MARGINAL SIGNATURES affixed by the testator or the person requested by him to write his name and the
instrumental witnesses of the will on each and every page thereof, except the last, on the left margin;

Exceptions to the rule that all of the pages of the will shall have to be signed on the left margin by the
testator and witnesses::
(1) in the last page, when the will consists of two or more pages;
(2) when the will consists of only one page;
(3) when the will consists of two pages, the first of which contains all the testamentary dispositions and is
signed at the bottom by the testator and the witnesses and the second contains only the attestation clause
duly signed at the bottom by the witnesses.

The inadvertent failure of one witness to affix his signature to one page of a testament, due to the
simultaneous lifting of two pages in the course of signing, is not per se sufficient to justify denial of probate
(Icasiano vs. Icasiano II SCRA 422).

PAGE NUMBERINGS Written correlatively in letters placed on the upper part of each page;

NOTE: This is not necessary when all of the dispositive parts of a will are written on one sheet only.

ACKNOWLEDGMENT Done before a notary public by the testator and the instrumental witnesses.

NOTE: The notary public before whom the will was acknowledged cannot be considered as the third instrumental
witness since he cannot acknowledge before himself his having signed the will. If the third witness were the
notary public himself, he would have to avow, assent, or admit his having signed the will in front of himself. To
allow such would have the effect of having only two attesting witnesses to the will which would be in
contravention of Arts. 805 and 806. (Cruz vs. Villasor 54 SCRA 31)

The use of any signature, marks or design intended by the testator to authenticate renders the will sufficiently
signed by the testator.

A signature by mark will be sufficient even if at the time of placing it, the testator knew how to write and is
able to do so.

It is sufficiently signed by writing his initials, or his first name, or he may use even an assumed name.

A complete signature is not essential to the validity of a will, provided the part of the name written was
affixed to the instrument with intent to execute it as a will.
- memorandum or record of facts wherein the witnesses certify that the will has been executed before them, and
that it has been executed in accordance with the formalities prescribed by law.

Absence of this clause will render the will a nullity.

It must state the following ESSENTIAL FACTS:
1 the number of pages used upon which the will is written;
HOWEVER, even if number of pages is omitted in the AC BUT if there is an acknowledgment clause which states the
number of pages or the will itself mentioned such number of pages, it may still be considered valid applying the
Liberal Interpretation of the law. (Tabuada vs.

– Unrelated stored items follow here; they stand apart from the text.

(** * Battleship V2: the game core of [script.js]

    A shallow embedding of the board model, the fleet placement, the
    HUNT/TARGET engine of the AI, the turn handlers and the save/load code of
    [src/battleship/script.js], followed by the properties proved about them.

    Conventions of the embedding.
    - The script keeps its state in top-level [let] bindings that every
      function mutates.  Here each function takes the part of the state it
      reads and returns the part it writes.
    - Cell keys are the strings ["r,c"] the script builds with [keyOf].
    - A JavaScript [Set] is an insertion-ordered sequence without repetition
      ([JSSet.t]); [Array.from] and iteration follow that order.
    - Row and column values are JavaScript numbers.  The embedding has the
      integers, [NaN] and [undefined] ([num]), and computes with the integers
      exactly.  It follows the script where every number is a safe integer
      (of magnitude below [2^53]): there the arithmetic of doubles is exact
      and a template literal writes all the digits.  That is so for every
      number the game makes from its own keys.  [Number] applied to a string
      reads the empty string and the decimal integers, written with digits
      and at most a leading minus sign, as [keyOf] writes them, and answers
      [NaN] on any other text; the script's [Number] also reads texts with
      white space around them, with a sign [+], a fraction, an exponent or a
      radix prefix, so that properties of keys that do not come from [keyOf]
      are stated for keys written as [keyOf] writes them.
    - [Math.random] is an oracle: a sequence of samples [k], each standing for
      the double [(k mod 2^53) / 2^53] of the interval [0, 1).  The product
      of such a double with an integer is rounded as a double is
      ([round53]).
    - The DOM (cell painting, status and turn texts, enabling of buttons) and
      the timer that re-enters [aiTakeTurnLoop] are presentation and are left
      out, with two exceptions: [markCell] throws when the cell it is to paint
      does not exist, and the two texts that [saveGame] copies into the
      payload are passed to it as arguments.
    - [localStorage] holds what [JSON.parse] makes of the stored text; the
      text [JSON.stringify] writes for a payload parses back to that payload.
      Strings are sequences of one-byte characters. *)

From Stdlib Require Import ZArith List String Ascii Bool Lia Eqdep_dec.
From Stdlib Require Import DecimalString QArith Qcanon.
Import ListNotations.

Local Open Scope string_scope.
Local Open Scope list_scope.
Local Open Scope Z_scope.

(** ** JavaScript numbers and cell keys *)

Definition GRID_SIZE : Z := 10.
Definition SHIPS : list Z := [5; 3; 2].

Inductive num : Type :=
| Int (z : Z)
| NaN
| Undefined.

(** Template-literal rendering [`${x}`] of a number: for an integer all its
    digits, which is what the script writes for the integers of magnitude
    below [10^21] (from there on it writes an exponent); the properties
    below keep to safe integers. *)
Definition num_to_string (x : num) : string :=
  match x with
  | Int z => NilZero.string_of_int (Z.to_int z)
  | NaN => "NaN"
  | Undefined => "undefined"
  end.

(** [Number(s)] on the texts the embedding covers: the empty string is 0, a
    text of digits with at most a leading minus sign is the integer it
    writes (the script reads the same number as long as it is a safe
    integer), and any other text is [NaN] here. *)
Definition Number (s : string) : num :=
  match s with
  | "" => Int 0
  | _ => match NilZero.int_of_string s with
         | Some i => Int (Z.of_int i)
         | None => NaN
         end
  end.

(** [x + d] for an integer literal [d]. *)
Definition num_plus (x : num) (d : Z) : num :=
  match x with
  | Int z => Int (z + d)
  | _ => NaN
  end.

(** [x >= 0 && x < GRID_SIZE]; a comparison with [NaN] or [undefined] is false. *)
Definition in_range (x : num) : bool :=
  match x with
  | Int z => (0 <=? z) && (z <? GRID_SIZE)
  | _ => false
  end.

(** Strict equality [x === y] of two numbers. *)
Definition num_strict_eq (x y : num) : bool :=
  match x, y with
  | Int a, Int b => a =? b
  | Undefined, Undefined => true
  | _, _ => false
  end.

(** [Math.min(...xs)] and [Math.max(...xs)] for a non-empty argument list
    [x :: xs]: any argument that is not a number makes the result [NaN]. *)
Fixpoint Math_min (x : num) (xs : list num) : num :=
  match xs with
  | [] => match x with Int z => Int z | _ => NaN end
  | y :: ys =>
      match x, Math_min y ys with
      | Int a, Int b => Int (Z.min a b)
      | _, _ => NaN
      end
  end.

Fixpoint Math_max (x : num) (xs : list num) : num :=
  match xs with
  | [] => match x with Int z => Int z | _ => NaN end
  | y :: ys =>
      match x, Math_max y ys with
      | Int a, Int b => Int (Z.max a b)
      | _, _ => NaN
      end
  end.

Record Coord : Type := mkCoord { r : num; c : num }.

Rosal)

the fact that the testator signed the will and every page thereof, or caused some other person to write
his name, under his express direction, in the presence of the instrumental witnesses;
When the testator expressly caused another to sign the formers name, this fact must be recited in the
attestation clause. Otherwise, the will is fatally defective. (Garcia vs. Lacuesta 90 Phil 489)

that the witnesses witnessed and signed the will and all the pages thereof in the presence of the testator
and of one another.

TEST OF PRESENCE: Not whether they actually saw each other sign, but whether they might have seen each
other sign had they chosen to do so considering their mental and physical condition and position with relation
to each other at the moment of inscription of each signature. (Jaboneta vs. Gustilo)

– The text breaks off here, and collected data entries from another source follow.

(** * tokenline: a byte-streamed command line editor with a grammar-driven
    tokenizer (src/tokenline.c).

    The development is a shallow embedding of tokenline.c.  The engine
    aggregate [t_tokenline] is a record that is threaded through every
    function; [char] arrays are lists of bytes ([Z] in [0, 255]) that are read
    and written by index; the print sink and the parse callback are modelled
    by the logs [printed] and [called] that record every invocation in order.
    Loops of the C code that need not terminate (the scans over the history
    ring) take fuel and return [None] when the C loop would run forever. *)

From Stdlib Require Import ZArith List Lia Bool String Ascii.
From stdpp Require Import base list.
Import ListNotations.
Local Open Scope Z_scope.

(** ** Memory: byte arrays indexed by [int] *)

(** A read outside the array yields 0 and a write outside the array is
    dropped: the C program has undefined behaviour there, and every theorem
    that depends on such an access says so. *)
Definition load (m : list Z) (i : Z) : Z :=
  if i <? 0 then 0 else default 0 (m !! Z.to_nat i).

Definition store (m : list Z) (i v : Z) : list Z :=
  if i <? 0 then m else <[Z.to_nat i := v]> m.

(** The bytes [m[off], ..., m[off+n-1]]. *)
Definition bytes_at (m : list Z) (off n : Z) : list Z :=
  map (fun k => load m (off + Z.of_nat k)) (seq 0 (Z.to_nat n)).

(** [memcpy (dst + off, src, |src|)]; [memmove] is [memcpy] of bytes that were
    read beforehand with [bytes_at]. *)
Fixpoint memcpy (dst : list Z) (off : Z) (src : list Z) : list Z :=
  match src with
  | [] => dst
  | c :: r => memcpy (store dst off c) (off + 1) r
  end.

(** The C string that starts at the head of [m]: the bytes before the first
    NUL (or before the end of the array). *)
Fixpoint cstr (m : list Z) : list Z :=
  match m with
  | [] => []
  | c :: r => if c =? 0 then [] else c :: cstr r
  end.

(** The C string at [m + off]. *)
Definition cstr_at (m : list Z) (off : Z) : list Z :=
  if off <? 0 then [] else cstr (drop (Z.to_nat off) m).

Definition strlen (s : list Z) : Z := Z.of_nat (length s).

(** [strcmp] and [strncmp] of the C library, on strings without their NUL. *)
Fixpoint strcmp (a b : list Z) : Z :=
  match a, b with
  | [], [] => 0
  | [], y :: _ => - y
  | x :: _, [] => x
  | x :: a', y :: b' => if x =? y then strcmp a' b' else x - y
  end.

In the case of an ordinary or attested will, its attestation clause need not be written in a language or dialect
known to the testator since it does not form part of the testamentary disposition.

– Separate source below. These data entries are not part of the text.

(** C3 (amended).  For every handler whose resolved return value is a
    key-value structure with a truthy error entry, when that structure and
    the resulting envelope can be formatted for the log, [run_job] removes
    the error and refresh_worker entries, makes the remaining keys the
    output (no output key when none remains) and sets the error field of
    the JobResult to the value of the error entry; a handler returning
    [{"error": "x"}] yields exactly [{"error": "x"}]. *)
Theorem run_job_error_entry (h : handler) (job job' d : pydict) (err : pyval) :
  is_Some (job !! "id") → invoke h job = (Ok (PDict d), job') →
  is_Some (job' !! "id") →
  d !! "error" = Some err → truthy err = true →
  str_raises (PDict d) = None →
  check_return_size (normalize (PDict d)) = None →
  str_raises (PDict (normalize (PDict d))) = None →
  ∃ r, (run_job h job).1 = Ok r
       ∧ r !! "error" = Some err
       ∧ r !! "output" =
           (if bool_decide (remaining d = ∅) then None else Some (PDict (remaining d)))
       ∧ remaining d !! "error" = None
       ∧ remaining d !! "refresh_worker" = None
       ∧ (∀ k, k ≠ "error" → k ≠ "refresh_worker" → remaining d !! k = d !! k)
       ∧ (d = {[ "error" := err ]} → r = {[ "error" := err ]}).
Proof.
  intros Hid Hinv Hid' Herr Htruthy Hstr Hsize Hlast. exists (normalize (PDict d)).
  split; [by erewrite run_job_returns |].
  assert (normalize (PDict d) !! "error" = Some err) as Hfield.
  { rewrite normalize_dict_error. unfold dict_get. rewrite Herr. cbn.
    by rewrite Htruthy. }
  split; [done |]. split; [apply normalize_dict_output |].
  clear Hinv Hstr Hsize Hlast. unfold remaining. repeat split.
  - by simplify_map_eq.
  - by simplify_map_eq.
  - intros k ??. by simplify_map_eq.
  - intros ->. apply map_eq. intros k.
    destruct (decide (k = "error")) as [-> |]; [by simplify_map_eq |].
    destruct (decide (k = "output")) as [-> |].
    { rewrite normalize_dict_output. unfold remaining.
      rewrite delete_singleton_eq, delete_empty. by simplify_map_eq. }
    destruct (decide (k = "stopPod")) as [-> |].
    { rewrite normalize_dict_stopPod. unfold dict_get. by simplify_map_eq. }
    rewrite normalize_dict_keys by done. by simplify_map_eq.
Qed.


(** C8.  [run_job] where the handler returns the empty key-value structure
    [{}] yields a JobResult in which both the output key and the error key
    are absent. *)
Theorem run_job_empty_dict (h : handler) (job job' : pydict) :
  is_Some (job !! "id") → invoke h job = (Ok (PDict ∅), job') →
  is_Some (job' !! "id") → check_return_size ∅ = None →
  ∃ r, run_job h job = (Ok r, job')
       ∧ r !! "output" = None
       ∧ r !! "error" = None.
Proof.
  intros Hid Hinv Hid' Hsize. exists ∅. split; [| done].
  rewrite <- normalize_empty_dict at 1.
  apply run_job_returns;
    first [apply str_raises_empty_dict
           | rewrite normalize_empty_dict;
             first [apply str_raises_empty_dict | assumption]
           | assumption].
Qed.

(** C9 (amended).  For every handler whose resolved return value is a
    key-value structure with a truthy refresh_worker entry, when that
    structure and the resulting envelope can be formatted for the log,
    [run_job] sets stopPod to true in the returned JobResult and leaves
    refresh_worker out of the output; a handler returning
    [{"foo": 1, "refresh_worker": true}] yields exactly
    [{"output": {"foo": 1}, "stopPod": true}]. *)
Theorem run_job_refresh_worker (h : handler) (job job' d : pydict) (flag : pyval) :
  is_Some (job !! "id") → invoke h job = (Ok (PDict d), job') →
  is_Some (job' !! "id") →
  d !! "refresh_worker" = Some flag → truthy flag = true →
  str_raises (PDict d) = None →
  check_return_size (normalize (PDict d)) = None →
  str_raises (PDict (normalize (PDict d))) = None →
  ∃ r, (run_job h job).1 = Ok r
       ∧ r !! "stopPod" = Some (PBool true)
       ∧ (∀ out, r !! "output" = Some out →
                 out = PDict (remaining d) ∧ remaining d !! "refresh_worker" = None)
       ∧ (d = {[ "foo" := PInt 1; "refresh_worker" := PBool true ]} →
          r = {[ "output" := PDict {[ "foo" := PInt 1 ]}; "stopPod" := PBool true ]}).
Proof.
  intros Hid Hinv Hid' Hflag Htruthy Hstr Hsize Hlast. exists (normalize (PDict d)).
  split; [by erewrite run_job_returns |]. split; [| split].
  - rewrite normalize_dict_stopPod. unfold dict_get. rewrite Hflag. cbn.
    by rewrite Htruthy.
  - intros out. rewrite normalize_dict_output. case_bool_decide; [done |].
    intros [= <-]. split; [done |]. unfold remaining. by simplify_map_eq.
  - clear. intros ->. vm_compute. reflexivity.
Qed.

(** C10.  [run_job] reads [job["id"]] for logging before it enters its
    [try] block: for every job that lacks an "id" key and every handler it
    raises [KeyError] instead of returning a JobResult, so it returns only
    for jobs that contain an "id" key. *)
Theorem run_job_requires_id (h : handler) (job : pydict) :
  job !! "id" = None →
  run_job h job = (Raise (KeyError "id"), job)
  ∧ ∀ r job', run_job h job ≠ (Ok r, job').
Proof.
  intros Hid. pose proof (run_job_without_id h job Hid) as Hraise.
  split; [done |]. intros r job'. by rewrite Hraise.
Qed.

End RunJobProofs.

(** ** [run_job_generator]: proofs *)

Lemma finally_at_exit_yield {A} (body : M (option A)) (final : M unit)
    (job job' : pydict) (y : A) :
  body job = (Ok (Some y), job') →
  finally_at_exit body final job = (Ok (Some y), job').
Proof. intros H. unfold finally_at_exit. by rewrite H. Qed.

Lemma finally_at_exit_end {A} (body : M (option A)) (final : M unit)
    (job job' job'' : pydict) :
  body job = (Ok None, job') → final job' = (Ok (), job'') →
  finally_at_exit body final job = (Ok None, job'').
Proof. intros H Hf. unfold finally_at_exit. by rewrite H, Hf. Qed.

Section RunJobGeneratorProofs.

Variable format_exc : pyexc → string.

Lemma resume_start (h : gen_handler) (job job1 : pydict) (it : iterator) :
  producer h job = (Ok it, job1) →
  run_job_generator format_exc h GStart job = run_job_generator format_exc h (GLoop it) job1.
Proof.
  intros Hprod. cbn [run_job_generator].
  unfold finally_at_exit, try_except.
  by erewrite bind_ok by eassumption.
Qed.

Lemma resume_loop_yield (h : gen_handler) (job job' : pydict) (it it' : iterator)
    (v : pyval) :
  next it job = (Ok (Some (v, it')), job') →
  run_job_generator format_exc h (GLoop it) job
  = (Ok (Some ({[ "output" := v ]}, GLoop it')), job').
Proof.
  intros Hnext. cbn [run_job_generator].
  apply finally_at_exit_yield, try_except_ok.
  unfold loop_turn. by erewrite bind_ok by eassumption.
Qed.





End RunJobGeneratorProofs.

(** ** [get_job]: proofs *)

Lemma is_None_true (v : pyval) : is_None v = true ↔ v = PNone.
Proof. destruct v; cbn; split; congruence. Qed.

Lemma is_None_false (v : pyval) : is_None v = false ↔ v ≠ PNone.
Proof. destruct v; cbn; split; congruence. Qed.

(** How the [try] block leaves [next_job]: a valid job or [None] when it
    ends normally, and [None] or a value that is not a dict when it
    raises. *)
Lemma try_block_next_job (p : poll) (retry : bool) :
  match try_block p retry with
  | (next_job, Ok FallThrough) => next_job = PNone ∨ valid_job next_job
  | (next_job, Ok _) => next_job = PNone
  | (next_job, Raise _) =>
      next_job = PNone ∨ ∃ e, py_getitem next_job "id" = Raise e
  end.
Proof.
  destruct p as [e | status [body | e]]; cbn; [by left | | ].
  - destruct (Z.eqb status 204); [by destruct retry |].
    destruct (Z.eqb status 400); [by destruct retry |].
    destruct (Z.eqb status 200); [| by destruct retry]. cbn.
    destruct body as [| b | n | s | l | d]; cbn; eauto.
    destruct (is_None (dict_get d "id")) eqn:Hid; cbn; [by left |].
    destruct (is_None (dict_get d "input")) eqn:Hinput; cbn; [by left |].
    right. exists d. by rewrite <- !is_None_false.
  - destruct (Z.eqb status 204); [by destruct retry |].
    destruct (Z.eqb status 400); [by destruct retry |].
    destruct (Z.eqb status 200); [| by destruct retry]. by left.
Qed.

Section GetJobProofs.

Variable Jobs : Type.
Variable get_job_list : Jobs → pyval.
Variable add_job : pyval → Jobs → Jobs.
Variable JOB_GET_URL : string.

Local Abbreviation get_job := (get_job Jobs get_job_list add_job JOB_GET_URL).
Local Abbreviation _job_get_url := (_job_get_url Jobs get_job_list JOB_GET_URL).

Lemma confirm_valid (next_job : pyval) (jobs : Jobs) :
  valid_job next_job →
  confirm Jobs add_job next_job jobs
  = (Ok next_job, add_job (default PNone (match next_job with PDict d => d !! "id" | _ => None end)) jobs).
Proof.
  intros (d & -> & Hid & Hinput). unfold confirm, py_getitem, dict_get in *.
  destruct (d !! "id") as [job_id |] eqn:Hlook; [| done]. cbn.
  case_bool_decide as Hempty; [| done]. by rewrite Hempty in Hlook.
Qed.

Lemma after_try_returned (next_job : pyval) (retry : bool) (jobs : Jobs)
    (rest : list poll) (again : polled Jobs) (v : pyval) :
  next_job = PNone ∨ valid_job next_job ∨ (∃ e, py_getitem next_job "id" = Raise e) →
  returned (after_try Jobs add_job next_job retry jobs rest again) = Some (Ok v) →
  v = PNone ∨ valid_job v ∨ returned again = Some (Ok v).
Proof.
  unfold after_try. intros Hnext.
  destruct (is_None next_job) eqn:Hnone.
  { destruct retry; cbn; [by auto |]. intros [= <-]. by left. }
  apply is_None_false in Hnone.
  destruct Hnext as [-> | [Hvalid | [e He]]]; [done | |].
  - rewrite (confirm_valid _ _ Hvalid). cbn. intros [= <-]. auto.
  - unfold confirm. by rewrite He.
Qed.

Lemma turn_returned (p : poll) (retry : bool) (jobs : Jobs)
    (rest : list poll) (again : polled Jobs) (v : pyval) :
  returned (turn Jobs add_job p retry jobs rest again) = Some (Ok v) →
  v = PNone ∨ valid_job v ∨ returned again = Some (Ok v).
Proof.
  unfold turn. pose proof (try_block_next_job p retry) as Hnext.
  destruct (try_block p retry) as [next_job [[] | err]].
  - apply after_try_returned. tauto.
  - auto.
  - cbn. intros [= <-]. by left.
  - destruct (exc_is_Exception err); [| done].
    apply after_try_returned. tauto.
Qed.

(** Whatever [get_job] returns is [None] or a valid job. *)
Lemma get_job_returns_valid (session : list poll) (retry : bool) (jobs : Jobs)
    (v : pyval) :
  returned (get_job session retry jobs) = Some (Ok v) →
  v = PNone ∨ valid_job v.
Proof.
  induction session as [| p session IH]; cbn; [done |].
  intros H. apply turn_returned in H as [? | [? | ?]]; auto.
Qed.

(** X29.  A poll response whose parsed body is a record that lacks "id" or
    "input", or has one of them set to [None], is never returned as a job:
    [get_job] discards it, returns [None] at once when [retry] is false
    and polls again when [retry] is true, without tracking anything. *)
Theorem get_job_discards_malformed (d : pydict) (session : list poll)
    (retry : bool) (jobs : Jobs) :
  d !! "id" = None ∨ d !! "id" = Some PNone
  ∨ d !! "input" = None ∨ d !! "input" = Some PNone →
  returned (get_job (Response 200 (Ok (PDict d)) :: session) retry jobs)
    ≠ Some (Ok (PDict d))
  ∧ get_job (Response 200 (Ok (PDict d)) :: session) true jobs
    = sent (_job_get_url jobs) (get_job session true jobs)
  ∧ get_job (Response 200 (Ok (PDict d)) :: session) false jobs
    = mk_polled (Some (Ok PNone)) [_job_get_url jobs] jobs session.
Proof.
  intros Hbad.
  assert (is_None (dict_get d "id") || is_None (dict_get d "input") = true) as Hnone.
  { unfold dict_get.
    destruct Hbad as [-> | [-> | [-> | ->]]]; cbn; by rewrite ?orb_true_r. }
  assert (∀ retry, try_block (Response 200 (Ok (PDict d))) retry
                   = (PNone, Ok FallThrough)) as Htry.
  { intros r. cbn. by rewrite Hnone. }
  split; [| split].
  - intros Hret. apply get_job_returns_valid in Hret as [? | (d' & [= <-] & Hid & Hinput)];
      [done |].
    apply orb_true_iff in Hnone as [H | H]; apply is_None_true in H; congruence.
  - get_job_turn. by rewrite Htry.
  - get_job_turn. by rewrite Htry.
Qed.

(** C7.  With [retry] false, [get_job] returns [None] on a 204 response:
    it has sent one request, reads no further response and tracks
    nothing. *)
Theorem get_job_no_retry_204 (json : outcome pyval) (session : list poll)
    (jobs : Jobs) :
  get_job (Response 204 json :: session) false jobs
  = mk_polled (Some (Ok PNone)) [_job_get_url jobs] jobs session.
Proof. reflexivity. Qed.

The language used in the attestation clause likewise need not even be known to the attesting witnesses. Art.
805 merely requires that, in such a case, the attestation clause shall be interpreted to said witnesses.
(Caneda vs. CA 222 SCRA 781)

Effects of defects or imperfections in the Attestation Clause:

If the defect of the attestation clause goes into the very essence of the clause itself or consists in the omission
of one, some, or all of the essential facts, and such omission cannot be cured by an examination of the will
itself, the defect is substantial in character, as a consequence of which the will is invalidated.

However, In the absence of bad faith, forgery, fraud, or undue and improper pressure and influence, defects
and imperfections in the form of attestation or in the language used therein shall not render the will invalid if
it is proved that the will was in fact executed and attested in substantial compliance with Art. 805 (formal
requirements). This is known as the DOCTRINE OF LIBERAL INTERPRETATION (Art. 809)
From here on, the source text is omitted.